Lol, high me is not like an ISTJ, not even close.

ISTP, maybe.


----------



## OdinsVardogr

F- yes. It's a miracle herb for any inhibitor with the right intention, but as the poster above suggested it can be easy to interpret a distorted perspective from the temporary mind state that is experienced while high. For this reason i treat it with respect as if in ceremony, where i put mind into neutral to see better as i tear through time and space.


----------



## Turlowe

Why? You holding? 

I like others don't know what being an NF has to do with it, but I love weed. I much prefer it to booze, a much more pleasant buzz and fewer health effects, plus I've never felt out of control from smoking weed, just mellow and happy (and occasionally hungry).


----------



## Johnnyoh

Hmm well when my ENFP friends are lit they become ESTP. My INFP friends becomes ISTP for sure but I don't know I gotta experiment with more types.


----------



## Falling Foxes

I wonder if Ne Fi makes it easier to accept drugs. I mean I think it does. Of course Fi values change from person to person.

My parents were hippies, I think that says it all. I don't bat an eyelid at people who smoke weed. I sometimes think when I sweat it smells like weed... I wonder if my parents smoking so much had an effect on me. ;P

I did it a couple of times and it was boring. I think I always assume drugs will help you have a good time but I'm normally having more fun when I'm sober unless everyone else is high and suddenly I'm no-longer the most immature person in the room and I don't like that responsibility. (Aaah! I have to use introverted sensing! No, get away!)


----------



## Aridela

atamagasuita said:


> Like has someone ever tried marijuana? Like, did you ever enjoyed it, being an NF?


I absolutely hate the smell.

https://www.greenrushdaily.com/2016/09/12/marijuana-smell-like-skunk/


----------



## Goetterdaemmerung

I'd rather try something like LSD or DMT.


----------



## mp2

Gotterdammerung said:


> I'd rather try something like LSD or DMT.
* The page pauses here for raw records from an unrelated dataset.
(** A service is not withdrawn.  [mmrp_emit_svcvectors] puts the events of a vector
    two bytes behind the service, [mmrp_recv_msg] looks for them one byte behind: a
    station that withdraws a service is understood to declare it, so the peer keeps the
    registration, and then rejects the rest of the frame.  The same exchange for an
    address withdraws it. *)
Theorem mmrp_service_withdrawal_lost :
  mm_exchange EVENT_TX [(SVCREQ 1, LA, MT)] [(SVCREQ 1, AO, IN)] = Ok [(-1, [(SVCREQ 1, AO, IN)])] /\
  mm_exchange EVENT_TX [(group 1 1, LA, MT)] [(group 1 1, AO, IN)] = Ok [(0, [(group 1 1, LO, LV)])].
Proof. split; vm_compute; reflexivity. Qed.

(** A LeaveAll undoes the declarations of its own frame.  [mmrp_emit_macvectors]
    sets the LeaveAll flag in every vector and [mmrp_recv_msg] applies it each time, so
    when a station that declares two addresses sends a LeaveAll, the peer is left
    leaving the first one although the frame declares both.  (The result is -1: the
    empty service LeaveAll at the end of the frame is taken for malformed.) *)
Theorem mmrp_leaveall_undoes_declarations :
  mm_exchange EVENT_LVATIMER [(group 1 1, QA, MT); (group 1 7, QA, MT)]
    [(group 1 1, AO, IN); (group 1 7, AO, IN)]
  = Ok [(-1, [(group 1 1, LO, LV); (group 1 7, VO, IN)])].
Proof. vm_compute. reflexivity. Qed.

(** ** Commands *)

(** Commands take effect.  The texts M++:, M+?: and M--: followed by S= and a
    service number or M= and the twelve hexadecimal digits of an address,
    zero-terminated, make the client known and apply exactly the New, Join or Leave
    event to that attribute; and no text that ends within the receive buffer makes
    [mmrp_recv_cmd] fault or leaves the database inconsistent while it has at most 44 attributes. *)
Theorem mmrp_command_effect E p2pmac addr uninit op e v pad text client m fr ms :
  station E addr -> mm_Inv m -> mm_op op e -> value_ok v ->
  wp (fun _ => False) (mmrp_recv_cmd E p2pmac addr uninit (mm_command op v pad) client)
    (fun rc w => rc = 0 /\ exists m' fr' ms', w = mm_at_db m' fr' ms' /\ mm_Inv m' /\
       client_lookup (clients (mm_mrp_db m')) (Some client) = true /\
       mm_table (mm_list m') = mm_spec_event p2pmac e (Some v) (mm_table (mm_list m))) (mm_at_db m fr ms) /\
  ((length (mm_list m) <= 44)%nat -> terminated MAX_MRPD_CMDSZ text = true ->
   wp (fun _ => False) (mmrp_recv_cmd E p2pmac addr uninit text client)
     (fun _ w => exists m' fr' ms', w = mm_at_db m' fr' ms' /\ mm_Inv m') (mm_at_db m fr ms)).
Proof.
  intros [HT HR HM Ha _] HI Hop Hv. split.
  - eapply wp_mono; [by apply (mm_recv_command_wp E p2pmac addr uninit HT HR Ha op e)|].
    intros rc w (->&m'&fr'&ms'&->&?&_&?&?). split; [done|]. by exists m', fr', ms'.
  - intros Hn Hb. eapply wp_mono; [apply mmrp_recv_cmd_wp; try done; unfold MAX_MRPD_CMDSZ; lia|].
    intros z w (m'&fr'&ms'&?&?&_). by exists m', fr', ms'.
Qed.

Lemma mmrp_command_effect_witness :
  wp (fun _ => False) (mmrp_recv_cmd os0 1 addr_b zeroed (mm_command "M--:" (group 2 1) 3) (mkSockaddr 2 7500 1 []))
    (fun rc w => rc = 0 /\ exists m' fr' ms', w = mm_at_db m' fr' ms' /\ mm_Inv m' /\
       client_lookup (clients (mm_mrp_db m')) (Some (mkSockaddr 2 7500 1 [])) = true /\
       mm_table (mm_list m') = mm_spec_event 1 EVENT_LV (Some (group 2 1)) (mm_table (mm_list listener)))
    (mm_at_db listener [] []).
Proof.
  refine (proj1 (mmrp_command_effect os0 1 addr_b zeroed "M--:" EVENT_LV (group 2 1) 3 [] (mkSockaddr 2 7500 1 [])
            listener [] [] addr_b_ok listener_Inv mm_op_leave _)).
  by apply value_okb_ok.
Defined.
Lemma remove_step s l v :
  holds s l -> is_u64 v ->
  exists r s' q l', eui64set_remove_and_sort s v = Ok (r, s', q) /\ holds s' l' /\ max_entries s' = max_entries s /\
    (r, keys l') = spec_step (max_entries s) (keys l) (OpRemove v).
Proof using.
  intros (Hs&Ho&Hu) Hv. unfold eui64set_remove_and_sort. rewrite (entries_shaped _ _ Hs). cbn_outcome. cbn [spec_step].
  pose proof (bsearch_entries l v Ho) as Hb. destruct (bsearch _ _ _) as [i|].
  2:{ exists 0, s, None, l. by rewrite decide_False. }
  destruct Hb as (x&Hx&<-). rewrite Hx. set (l1 := <[i := _]> l).
  assert (Hs1 : shaped (put_entries l1 s) l1) by (apply (put_entries_shaped s l); [done|apply length_insert]).
  destruct (sort_spec _ _ Hs1) as (s2&l2&->&Hs2&Ho2&Hp2&Hm2&Hn2). cbn_outcome.
  destruct (drop_last l l2 i x Ho2 Hu Hx Hp2) as (l3&y&->&Ho3&Hu3&Hk3).
  exists 1, (mkSet (storage s2) (num_entries s2 - 1) (max_entries s2)), (ep x), l3.
  assert (Hin : eui64 x ∈ keys l) by (apply elem_of_keys; exists x; split; [by eapply list_elem_of_lookup_2|done]).
  rewrite decide_True by done. split_and!; [done| |done|by rewrite Hk3]. split_and!; [|done..].
  destruct Hs2 as [Hnum Hst]. constructor; cbn; [rewrite Hnum, length_app; cbn; lia|].
  destruct (storage s2) as [| |l0]; [destruct Hst as [_ Hnil]; by destruct l3|done|].
  destruct Hst as [Hl0 Ht]. split; [done|]. rewrite length_app in Ht. cbn in Ht.
  rewrite <- (take_app_length l3 [y]) at 2. rewrite <- Ht. rewrite take_take. f_equal. lia.
Qed.

Lemma eui_step_refines s l o :
  holds s l -> op_ok o ->
  exists r s' l', eui_step s o = Ok (r, s') /\ holds s' l' /\ max_entries s' = max_entries s /\
    (r, keys l') = spec_step (max_entries s) (keys l) o.
Proof using.
  intros Hh Hok. pose proof Hh as (Hs&Ho&Hu). destruct o as [v p|v|v| | |]; cbn [eui_step].
  - by apply insert_step.
  - destruct (remove_step s l v Hh Hok) as (r&s'&q&l'&->&?&?&?). cbn_outcome. by exists r, s', l'.
  - unfold eui64set_find. rewrite (entries_shaped _ _ Hs). cbn_outcome. cbn [spec_step].
    pose proof (bsearch_entries l v Ho) as Hb. exists (if decide (v ∈ keys l) then 1 else 0), s, l.
    split_and!; [|done..]. destruct (bsearch _ _ _) as [i|]; [|by rewrite decide_False].
    destruct Hb as (x&Hx&<-). rewrite Hx, decide_True; [done|]. apply elem_of_keys. exists x.
    split; [by eapply list_elem_of_lookup_2|done].
  - exists 0, (eui64set_clear s), []. split_and!; [done| |done|done]. split_and!; [|constructor|constructor].
    destruct Hs as [Hn Hst]. constructor; cbn; [done|]. destruct (storage s); [|done|]; by destruct Hst.
  - eexists _, s, l. split_and!; [done..|]. cbn [spec_step]. unfold eui64set_is_full.
    by rewrite size_keys, (shaped_num _ _ Hs).
  - eexists _, s, l. split_and!; [done..|]. cbn [spec_step]. unfold eui64set_num_entries.
    by rewrite size_keys, (shaped_num _ _ Hs).
Qed.

Lemma eui_run_refines os : forall s l,
  holds s l -> Forall op_ok os ->
  exists s' l', eui_run s os = Ok (fst (spec_run (max_entries s) (keys l) os), s') /\ holds s' l' /\
    keys l' = snd (spec_run (max_entries s) (keys l) os).
Proof using.
  induction os as [|o os IH]; intros s l Hh HF; cbn [eui_run spec_run]; [by exists s, l|].
  apply Forall_cons in HF as [Ho HF]. destruct (eui_step_refines s l o Hh Ho) as (r&s1&l1&->&Hh1&Hm&He).
  cbn_outcome. destruct (spec_step _ _ _) as [r0 X]. injection He as <- <-.
  destruct (IH s1 l1 Hh1 HF) as (s2&l2&->&Hh2&Hk). rewrite Hm in *. cbn_outcome.
  exists s2, l2. by destruct (spec_run _ _ _).
Qed.

Lemma init_holds max : holds (snd (eui64set_init max true)) [] /\ max_entries (snd (eui64set_init max true)) = max.
Proof using.
  unfold eui64set_init. destruct (Z.ltb_spec 0 max); (split; [|done]); (split_and!; [|constructor..]);
    (constructor; cbn; [done|]); [|done]. rewrite length_replicate. split; [lia|done].
Qed.

End SetTheory.

(** ** Identifiers as bytes *)

Lemma eui64_read_val b : bytes b -> length b = 8%nat -> eui64_read b = Ok (be_val b).
Proof.
  intros Hb Hl. unfold eui64_read. rewrite read_bytes_Ok by lia. rewrite drop_0, take_ge by lia. cbn_outcome.
  pose proof (be_val_bound b Hb) as Hv. rewrite Hl in Hv. f_equal.
  destruct b as [|b0 [|b1 [|b2 [|b3 [|b4 [|b5 [|b6 [|b7 [|]]]]]]]]]; try discriminate Hl.
  unfold be_val in *. cbn [fold_left] in *. cbn [zip zip_with seq foldl]. rewrite !Z.shiftl_mul_pow2 by lia.
  unfold u64. rewrite Z.mod_small; [lia|]. lia.
Qed.

Lemma eui64_write_bytes v : is_u64 v -> eui64_write v = be_bytes 8 v.
Proof.
  intros Hv. unfold eui64_write. cbn [map seq be_bytes app]. unfold u8.
  assert (Hm : forall k, Z.land (Z.shiftr v k) 255 mod 2 ^ 8 = Z.shiftr v k mod 256).
  { intros k. change 255 with (Z.ones 8). rewrite Z.land_ones by lia. apply Z.mod_mod. lia. }
  rewrite !Hm, !Z.shiftr_div_pow2 by lia. rewrite !Z.div_div by lia. cbn. by rewrite Z.div_1_r.
Qed.

(** ** Theorems *)

(** Writing an identifier and reading it back is the identity, in both directions. *)
Theorem eui64_roundtrip v b :
  (is_u64 v -> eui64_read (eui64_write v) = Ok v) /\
  (bytes b -> length b = 8%nat -> exists w, eui64_read b = Ok w /\ eui64_write w = b).
Proof.
  split.
  - intros Hv. rewrite eui64_write_bytes, eui64_read_val by (done || apply be_bytes_bytes || apply length_be_bytes).
    f_equal. rewrite be_val_bytes. apply Z.mod_small. exact Hv.
  - intros Hb Hl. exists (be_val b). split; [by apply eui64_read_val|].
    pose proof (be_val_bound b Hb) as Hv. rewrite Hl in Hv. rewrite eui64_write_bytes by exact Hv.
    rewrite <- Hl. by apply be_bytes_val.
Qed.

(** C19: a set of identifiers behaves as a bounded multiset.  Whatever sequence of
    insertions, removals, searches, clears and counts is applied to an initialized set
    of any capacity, with any [qsort] and [bsearch] the C standard allows, no access
    leaves the array and every result is that of a multiset with that capacity. *)
Theorem eui64set_refines_multiset (C : CSort) max os :
  Forall op_ok os ->
  exists s, eui_run (snd (eui64set_init max true)) os = Ok (fst (spec_run max ∅ os), s).
Proof.
  intros HF. destruct (init_holds max) as [Hh Hm].
  destruct (eui_run_refines os _ _ Hh HF) as (s&l&Hr&_). rewrite Hm in Hr. by exists s.
Qed.

(** Room for two: the third insertion is refused; removing one of two equal entries
    keeps the other. *)
Definition some_ops : list eui_op :=
  [OpInsert 7 None; OpInsert 7 None; OpInsert 3 None; OpRemove 7; OpFind 7; OpFind 3; OpFull; OpCount].

Lemma eui64set_refines_multiset_witness :
  exists s, eui_run (snd (eui64set_init 2 true)) some_ops = Ok ([1; 1; 0; 1; 1; 0; 0; 1], s).
Proof.
  refine (eui64set_refines_multiset merge_sort_library 2 some_ops _).
  repeat constructor; unfold is_u64; cbn; lia.
Defined.

(** When the highest identifier is in the set, removing another one can leave its
    released block in the set: the entry to remove is given the highest identifier too,
    and which of the two is cut off is up to [qsort]. *)
Theorem eui64set_remove_can_dangle :
  exists C : CSort,
    ('(_, s) ← eui64set_insert_and_sort (snd (eui64set_init 2 true)) 5 (Some 1%nat);
     '(_, s) ← eui64set_insert_and_sort s (2 ^ 64 - 1) (Some 2%nat);
     '(_, s, freed) ← eui64set_remove_and_sort s 5;
     found ← eui64set_find s (2 ^ 64 - 1);
     Ok (freed, found)) = Ok (Some 1%nat, Some (mkEntry (2 ^ 64 - 1) (Some 1%nat))).
Proof. exists merge_sort_library. vm_compute. reflexivity. Qed.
Both are great, but not *as* great as marijuana.


----------



## motherofdragonslover

atamagasuita said:


> Like has someone ever tried marijuana? Like, did you ever enjoyed it, being an NF?


nope


----------



## GenAmK

Lakigigar said:


> You get indeed sleepy from it. People who can't sleep well, should try it, because I believe it's better than the drugs the doctor prescribe you.


I haven't smoked in over a year, miss it at times, but not so badly. I would't say it is a real help for sleep though. Sure you fall asleep easily, but you wake up like if you hadn't actually slept at all.... Even if you got a lot of shut eye time.

For the original question, I found that weed encouraged the whole "really vivid daydreaming" experience... I used to smoke then stare at a wall for hours while living in my own secret life.... not that I can't do that while totally sober, but when I am, I end up feeling guilty and getting up and doing the dishes....


----------



## Ald52OnMyTonguePleas

Where the hell to begin?

Booze--Had a decade and a half long love affair with it until I realized that it was a major source of depression and stagnation. It really is one of the worst drugs there be. 
Cannabis--It is an emotional enhancer so I try to avoid it when in the pits. Still love it but have cut way back as of recent.
Benzodiazepines--The chemical equivalent of a frontal lobotomy. Seriously. Like drooling on yourself and stumbling around like you mainlined a fifth of gin? Only used them three times and never again. Not even to ease into sleep at the end of an acid trip.
Opiates--Just avoid them. Seriously. I was probably close to turning into a junkie. Thankfully my favorite author wrote a lot about his 50 plus years on junk and I saw the signs. Also they turned me into an apathetic scum bag. Did not care about a damn thing, not even my greatest passions.
Speed--I was a speed child. Was prescribed various versions of this shit from seven years old until 14. I was a manic little shit while I was not so lovingly given this demon spawn by my doctor. I do not see the appeal of this stuff at all. There is a reason Nazi infantry where given rations of speed.
Cocaine--Just light your money on fire. It will be more fun and you will cause less damage to your life. I never liked the stuff but people close to me definitely went snow blind. One person I know spent ~13 large in three months on this crap.
MDMA--Has therapeutic purposes. Had some fun with it and helped me realize my alcoholism was a big problem. But on the other foot it can leave you extremely vulnerable in crowds. And the depression after the fact is very real and awful.
LSD--The King of drugs. Heaven and hell in one molecule. Very therapeutic for me and a great ally. I love Lucy. Never was one to go all bat shit and trip multiple days a week. At the most twice a month. Words cannot describe some of my experiences with this one.
ALD-52--LSDs sister. Not much different aside from the fact it seems less dopaminergic--I can fall asleep 10 hours after lift off and with LSD it is 16 hours if I am lucky. Prefer this stuff over acid now that I am a bit older.
Psilocybin--This stuff is touchy with me. It can be fun and eye opening like LSD, but the more I used it the more I felt like I was being parented. I.e. my introspection became a constant feedback loop of self doubt.
Miprocin--All the good stuff of psilocybin and none of the bad unless I want to go there. Much more visual too.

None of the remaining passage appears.